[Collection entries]
(** The lines already recorded are carried along unchanged by the loop. *)
Lemma runPatch_frame recorded cursor raws :
  lines (runPatch {| lines := recorded; currentLine := cursor |} raws)
  = recorded ∪ lines (runPatch {| lines := ∅; currentLine := cursor |} raws)
  ∧ currentLine (runPatch {| lines := recorded; currentLine := cursor |} raws)
    = currentLine (runPatch {| lines := ∅; currentLine := cursor |} raws).
Proof.
  unfold runPatch. revert recorded cursor.
  induction raws as [|raw raws IH]; intros recorded cursor; cbn [foldl].
  { cbn [lines currentLine]. split; [|done]. by rewrite union_empty_r_L. }
  destruct (hunkMatch raw) as [d|] eqn:Hh.
  { rewrite !(patchStep_header _ _ _ Hh). apply IH. }
  destruct (startsWith raw "+") eqn:Hp.
  - rewrite !patchStep_plus by done. cbn [lines currentLine].
    destruct (IH ({[cursor]} ∪ recorded) (cursor + 1)) as [-> ->].
    destruct (IH ({[cursor]} ∪ ∅) (cursor + 1)) as [-> ->].
    split; [|done]. rewrite union_empty_r_L.
    by rewrite (union_comm_L {[cursor]} recorded), !union_assoc_L.
  - destruct (startsWith raw "-") eqn:Hm.
    + rewrite !patchStep_minus by done. apply IH.
    + rewrite !patchStep_context by done. apply IH.
Qed.

(** X6. Hunks accumulate: when the text after a line feed begins with a
    hunk header, the line set of the whole patch is the union of the line
    sets of the two parts. *)
Theorem hunks_accumulate (patch1 patch2 : string) :
  (∃ hdr rest, split_nl patch2 = hdr :: rest ∧ is_Some (hunkMatch hdr)) →
  parsePatchLines (patch1 ++ nl ++ patch2)
  = parsePatchLines patch1 ∪ parsePatchLines patch2.
Proof.
  intros (hdr & rest & Hsplit & [d Hd]).
  unfold parsePatchLines, parsePatchState.
  rewrite split_nl_app, Hsplit. unfold runPatch. rewrite foldl_app.
  cbn [foldl]. rewrite !(patchStep_header _ _ _ Hd).
  destruct (foldl patchStep initPatchState (split_nl patch1))
    as [recorded cursor].
  cbn [lines]. apply (runPatch_frame recorded (parseInt d) rest).
Qed.

Lemma hunks_accumulate_witness :
  parsePatchLines (examplePatch ++ nl ++ Samples.secondHunk)
  = parsePatchLines examplePatch ∪ parsePatchLines Samples.secondHunk.
Proof.
  apply (hunks_accumulate examplePatch Samples.secondHunk).
  exists "@@ -9,0 +10,3 @@ function y = f(x)", ["+a"; "+b"; "+c"].
  split; [by vm_compute|]. exists "10". by vm_compute.
Defined.


(** Files that are skipped, or that carry another name, leave the entry of
    a name as it was. *)
Lemma foldl_changedStep_lookup_other files result name :
  Forall (λ g, filename g = name → skipped g = true) files →
  foldl changedStep result files !! name = result !! name.
Proof.
  intros Hall. revert result.
  induction Hall as [|file files Hfile _ IH]; intros result; [done|].
  cbn [foldl]. rewrite IH. destruct (skipped file) eqn:Hs.
  - by rewrite changedStep_skipped.
  - destruct (changedStep_kept result file Hs) as [lns ->].
    apply lookup_insert_ne. intros Heq. specialize (Hfile Heq). congruence.
Qed.

Lemma changedStep_patch result file p :
  status file ≠ "removed" → patch file = Some p → p ≠ "" →
  changedStep result file = <[ filename file := parsePatchLines p ]> result.
Proof.
  intros Hst Hp Hne. unfold changedStep. rewrite Hp.
  destruct (String.eqb_spec (status file) "removed"); [done|].
  by destruct (String.eqb_spec p "").
Qed.

Lemma skipped_false_inv file :
  skipped file = false →
  status file ≠ "removed" ∧ ∃ p, patch file = Some p ∧ p ≠ "".
Proof.
  unfold skipped, truthy. intros [Hst Hp]%orb_false_elim.
  split; [by apply String.eqb_neq|].
  destruct (patch file) as [p|]; [|done]. exists p. split; [done|].
  apply negb_false_iff, negb_true_iff in Hp. by apply String.eqb_neq.
Qed.

(** X7. A file that is not removed and has a non-empty patch is mapped to
    the line set of its patch, unless a later file of the list with the
    same name, itself not skipped, overwrites the entry. *)
Theorem kept_file_maps_to_lines_of_its_patch
    (before after : list PullFile) (file : PullFile) (p : string) :
  status file ≠ "removed" → patch file = Some p → p ≠ "" →
  (∀ g, g ∈ after → filename g = filename file → skipped g = true) →
  parseChangedLines (before ++ file :: after)%list !! filename file
  = Some (parsePatchLines p).
Proof.
  intros Hst Hp Hne Hafter. unfold parseChangedLines.
  rewrite foldl_app. cbn [foldl].
  rewrite foldl_changedStep_lookup_other by by apply Forall_forall.
  rewrite (changedStep_patch _ file p) by done.
  apply lookup_insert_eq.
Qed.

Lemma kept_file_maps_to_lines_of_its_patch_witness :
  parseChangedLines [Samples.oldFile; Samples.solveFile; Samples.readmeFile]
    !! "src/solve.m"
  = Some (parsePatchLines examplePatch).
Proof.
  apply (kept_file_maps_to_lines_of_its_patch
           [Samples.oldFile] [Samples.readmeFile] Samples.solveFile
           examplePatch); [done|done|done|].
  intros g Hg Hname. apply list_elem_of_singleton in Hg. subst g.
  discriminate Hname.
Defined.


Lemma parseChangedLines_is_Some (files : list PullFile) (name : string) :
  is_Some (parseChangedLines files !! name)
  ↔ ∃ file p, file ∈ files ∧ filename file = name
              ∧ status file ≠ "removed" ∧ patch file = Some p ∧ p ≠ "".
Proof.
  unfold parseChangedLines. split.
  - intros Hsome.
    destruct (decide (Exists (λ g, filename g = name ∧ skipped g = false) files))
      as [Hex|Hnex].
    + apply Exists_exists in Hex as (file & Hin & Hname & Hs).
      apply skipped_false_inv in Hs as (Hst & p & Hp & Hne).
      by exists file, p.
    + apply not_Exists_Forall in Hnex; [|apply _].
      assert (foldl changedStep ∅ files !! name = None) as Hnone.
      { apply foldl_changedStep_lookup_None. split; [apply lookup_empty|].
        eapply Forall_impl; [exact Hnex|]. cbn. intros g Hg Hname.
        destruct (skipped g); [done|]. by destruct Hg. }
      rewrite Hnone in Hsome. by destruct Hsome.
  - intros (file & p & Hin & Hname & Hst & Hp & Hne).
    destruct (foldl changedStep ∅ files !! name) eqn:Hlook; [done|].
    apply foldl_changedStep_lookup_None in Hlook as [_ Hall].
    rewrite Forall_forall in Hall. specialize (Hall file Hin Hname).
    unfold skipped, truthy in Hall. rewrite Hp in Hall.
    apply String.eqb_neq in Hst, Hne. by rewrite Hst, Hne in Hall.
Qed.

(** X8. The keys of the map are exactly the names of the files that are
    not removed and have a non-empty patch: a file whose patch is the
    empty string is skipped like one without a patch. *)
Theorem changed_lines_keys (files : list PullFile) (name : string) :
  is_Some (parseChangedLines files !! name)
  ↔ ∃ file p, file ∈ files ∧ filename file = name
              ∧ status file ≠ "removed" ∧ patch file = Some p ∧ p ≠ "".
Proof. apply parseChangedLines_is_Some. Qed.

Lemma changed_lines_keys_witness :
  is_Some (parseChangedLines [Samples.oldFile; Samples.solveFile]
             !! "src/solve.m").
Proof.
  apply (proj2 (changed_lines_keys [Samples.oldFile; Samples.solveFile]
                  "src/solve.m")).
  exists Samples.solveFile, examplePatch.
  split; [by right; left|]. by vm_compute.
Defined.


End DiffMore.

(** ** Diagnostic classifier: the two tables and the two modes *)

Module AnalyzerMore.
Import Js Analyzer AnalyzerFacts.

(** X9. No strict-only code is an error: in strict mode a strict-only code
    is reported as a hint when it begins with [W_UNSUPPORTED_] and as a
    warning otherwise. *)
Theorem strict_only_codes_are_never_errors (code : string) :
  code ∈ STRICT_ONLY_CODES →
  classifySeverity code
  = (if startsWith code "W_UNSUPPORTED_" then hint else warning).
Proof.
  unfold STRICT_ONLY_CODES. rewrite elem_of_list_to_set.
  intros Hin.
  repeat (apply elem_of_cons in Hin as [->|Hin]; [by vm_compute|]).
  by apply elem_of_nil in Hin.
Qed.

Lemma strict_only_codes_are_never_errors_witness :
  classifySeverity "W_UNKNOWN_FUNCTION" = warning.
Proof.
  refine (strict_only_codes_are_never_errors "W_UNKNOWN_FUNCTION" _).
  apply has_true. vm_compute. reflexivity.
Defined.


Lemma commentOf_strict filePath options d :
  strict options = true →
  commentOf filePath options d
  = Some {| path := filePath; line := d_line d; code := d_code d;
            body := d_message d; severity := classifySeverity (d_code d) |}.
Proof. intros Hs. unfold commentOf. by rewrite Hs. Qed.

Lemma omap_commentOf_strict filePath options (ds : list Diagnostic) :
  strict options = true →
  omap (commentOf filePath options) ds
  = map (λ d, {| path := filePath; line := d_line d; code := d_code d;
                 body := d_message d;
                 severity := classifySeverity (d_code d) |}) ds.
Proof.
  intros Hs. induction ds as [|d ds IH]; [done|].
  change (omap (commentOf filePath options) (d :: ds))
    with (match commentOf filePath options d with
          | Some c => c :: omap (commentOf filePath options) ds
          | None => omap (commentOf filePath options) ds
          end).
  by rewrite commentOf_strict, IH.
Qed.

Lemma omap_commentOf_default filePath options options' (ds : list Diagnostic) :
  strict options = false → strict options' = true →
  omap (commentOf filePath options) ds
  = filter (λ c, code c ∉ STRICT_ONLY_CODES)
      (omap (commentOf filePath options') ds).
Proof.
  intros Hs Hs'. rewrite (omap_commentOf_strict _ options') by done.
  induction ds as [|d ds IH]; [done|].
  change (omap (commentOf filePath options) (d :: ds))
    with (match commentOf filePath options d with
          | Some c => c :: omap (commentOf filePath options) ds
          | None => omap (commentOf filePath options) ds
          end).
  rewrite IH. cbn [map]. unfold commentOf at 1. rewrite Hs. cbn [negb andb].
  destruct (has STRICT_ONLY_CODES (d_code d)) eqn:Hd.
  - apply has_true in Hd. by rewrite filter_cons_False by (cbn; auto).
  - apply has_false in Hd. by rewrite filter_cons_True by done.
Qed.

Section Engine.

Variable analyzeSource :
  string → bool → bool → list (string * string) → Outcome AnalysisResult.

(** X10. In strict mode nothing is filtered: when the engine returns
    without a parse error, [analyzeFile] returns one comment per
    diagnostic, in the engine's order, with the diagnostic's line, code
    and message and the severity of its code. *)
Theorem strict_mode_keeps_every_diagnostic
    (filePath content : string) (siblings : list (string * string))
    (options : Options) (result : AnalysisResult) :
  strict options = true →
  analyzeSource content (fixpoint options) (strict options) siblings
  = Returned result →
  truthy (parseError result) = false →
  analyzeFile analyzeSource filePath content siblings options
  = Returned
      (map (λ d, {| path := filePath; line := d_line d; code := d_code d;
                    body := d_message d;
                    severity := classifySeverity (d_code d) |})
         (diagnostics result)).
Proof.
  intros Hs Hcall Hparse.
  rewrite (analyzeFile_diagnostics _ _ _ _ _ _ Hcall Hparse).
  by rewrite omap_commentOf_strict.
Qed.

→ **What to do**:
Write the lines out again exactly, from the one containing "(options : Options)" through the last line of the records, and include no other lines.

→ **Task result**:
    (options : Options) (result : AnalysisResult) :
  strict options = true →
  analyzeSource content (fixpoint options) (strict options) siblings
  = Returned result →
  truthy (parseError result) = false →
  analyzeFile analyzeSource filePath content siblings options
  = Returned
      (map (λ d, {| path := filePath; line := d_line d; code := d_code d;
                    body := d_message d;
                    severity := classifySeverity (d_code d) |})
         (diagnostics result)).
Proof.
  intros Hs Hcall Hparse.
  rewrite (analyzeFile_diagnostics _ _ _ _ _ _ Hcall Hparse).
  by rewrite omap_commentOf_strict.
Qed.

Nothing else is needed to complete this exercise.